*** Opening DATASET RECORDS ***

(** * Constructed queues *)

Section constructed.
Implicit Types (pool : MemoryPool) (q : LockFreeQueue) (cap : N).

(** A loop that did not throw took [n] non-null pointers off the back. *)
Lemma fill_buffer_None_inv n : ∀ i buf pool pool' buf',
  fill_buffer n i buf pool = (pool', buf', None) →
  ∃ fl taken, free_list_ pool = fl ++ taken ∧ length taken = n
              ∧ Forall (λ p, p ≠ nullptr) taken.
Proof.
  induction n as [|n IH]; intros i buf pool pool' buf' Hrun; simpl in Hrun.
  - exists (free_list_ pool), []. by rewrite app_nil_r.
  - destruct (snoc_cases (free_list_ pool)) as [Hfl|(fl & p & Hfl)].
    + by rewrite (allocate_nil _ Hfl) in Hrun.
    + rewrite (allocate_snoc _ _ _ Hfl) in Hrun.
      destruct (N.eqb_spec p 0) as [|Hp]; [done|].
      apply IH in Hrun as (fl' & taken & Hfl' & Hlen & Hnn).
      simpl in Hfl'. subst fl.
      exists fl', (taken ++ [p]). rewrite Hfl, length_app, Forall_app, <- app_assoc.
      simpl. repeat split; [lia|done|]. by apply Forall_singleton.
Qed.

Lemma LockFreeQueue_new_inv cap pool pool' q :
  LockFreeQueue_new cap pool = (pool', inr q) →
  ∃ fl taken,
    free_list_ pool = fl ++ taken ∧ length taken = N.to_nat cap
    ∧ Forall (λ p, p ≠ nullptr) taken
    ∧ pool' = set_free_list pool fl
    ∧ q = {| buffer := rev taken; head := 0; tail := 0; capacity := cap |}.
Proof.
  intros Hnew. pose proof Hnew as Hnew'. unfold LockFreeQueue_new in Hnew'.
  destruct (fill_buffer _ _ _ _) as [[pool1 buf] [e|]] eqn:Hrun; [done|].
  apply fill_buffer_None_inv in Hrun as (fl & taken & Hfl & Hlen & Hnn).
  exists fl, taken. rewrite (LockFreeQueue_new_ok _ _ _ _ Hfl Hlen Hnn) in Hnew.
  injection Hnew as <- <-. done.
Qed.

Lemma LockFreeQueue_new_wf cap pool pool' q :
  1 ≤ cap ≤ SIZE_MAX →
  LockFreeQueue_new cap pool = (pool', inr q) →
  queue_wf q ∧ head q = 0 ∧ tail q = 0 ∧ capacity q = cap.
Proof.
  intros Hc Hnew.
  apply LockFreeQueue_new_inv in Hnew as (fl & taken & _ & Hlen & Hnn & _ & ->).
  split; [|done]. split; simpl; [done| |by apply Forall_rev|lia..].
  by rewrite length_rev.
Qed.

Lemma LockFreeQueue_new_NoDup cap pool pool' q :
  NoDup (free_list_ pool) →
  LockFreeQueue_new cap pool = (pool', inr q) →
  NoDup (buffer q).
Proof.
  intros Hnd Hnew.
  apply LockFreeQueue_new_inv in Hnew as (fl & taken & Hfl & _ & _ & _ & ->).
  simpl. rewrite Hfl in Hnd. apply NoDup_app in Hnd as (_ & _ & Hnd).
  by rewrite <- Permutation_rev.
Qed.

Lemma slot_addresses_NoDup storage i n : NoDup (slot_addresses storage i n).
Proof.
  unfold slot_addresses. apply NoDup_fmap_2_strong; [|apply NoDup_seq].
  intros j k _ _. unfold sizeof_MarketData. lia.
Qed.

Lemma slot_addresses_length storage i n : length (slot_addresses storage i n) = n.
Proof. unfold slot_addresses. by rewrite length_fmap, length_seq. Qed.
End constructed.

Section filling.
Implicit Types (q : LockFreeQueue) (mem : gmap N MarketData)
  (items : list MarketData) (x item : MarketData) (i : N).

Lemma initialised_insert q mem ptr x i :
  initialised q mem i → initialised q (<[ptr := x]> mem) i.
Proof.
  intros (p & v & Hp & Hv). destruct (decide (ptr = p)) as [->|Hne].
  - exists p, x. by rewrite lookup_insert_eq.
  - exists p, v. by rewrite lookup_insert_ne.
Qed.

Lemma initialised_set_tail q mem t i :
  initialised (set_tail q t) mem i ↔ initialised q mem i.
Proof. done. Qed.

*** Closing DATASET RECORDS ***

• WHAT IS REQUIRED: Output only an exact transcription of the lines above from the one with "intros Hc Hnew." up to and including the one with "Lemma initialised_set_tail q".

• SOLUTION TO THIS PROBLEM:
  intros Hc Hnew.
  apply LockFreeQueue_new_inv in Hnew as (fl & taken & _ & Hlen & Hnn & _ & ->).
  split; [|done]. split; simpl; [done| |by apply Forall_rev|lia..].
  by rewrite length_rev.
Qed.

Lemma LockFreeQueue_new_NoDup cap pool pool' q :
  NoDup (free_list_ pool) →
  LockFreeQueue_new cap pool = (pool', inr q) →
  NoDup (buffer q).
Proof.
  intros Hnd Hnew.
  apply LockFreeQueue_new_inv in Hnew as (fl & taken & Hfl & _ & _ & _ & ->).
  simpl. rewrite Hfl in Hnd. apply NoDup_app in Hnd as (_ & _ & Hnd).
  by rewrite <- Permutation_rev.
Qed.

Lemma slot_addresses_NoDup storage i n : NoDup (slot_addresses storage i n).
Proof.
  unfold slot_addresses. apply NoDup_fmap_2_strong; [|apply NoDup_seq].
  intros j k _ _. unfold sizeof_MarketData. lia.
Qed.

Lemma slot_addresses_length storage i n : length (slot_addresses storage i n) = n.
Proof. unfold slot_addresses. by rewrite length_fmap, length_seq. Qed.
End constructed.

Section filling.
Implicit Types (q : LockFreeQueue) (mem : gmap N MarketData)
  (items : list MarketData) (x item : MarketData) (i : N).

Lemma initialised_insert q mem ptr x i :
  initialised q mem i → initialised q (<[ptr := x]> mem) i.
Proof.
  intros (p & v & Hp & Hv). destruct (decide (ptr = p)) as [->|Hne].
  - exists p, x. by rewrite lookup_insert_eq.
  - exists p, v. by rewrite lookup_insert_ne.
Qed.

Lemma initialised_set_tail q mem t i :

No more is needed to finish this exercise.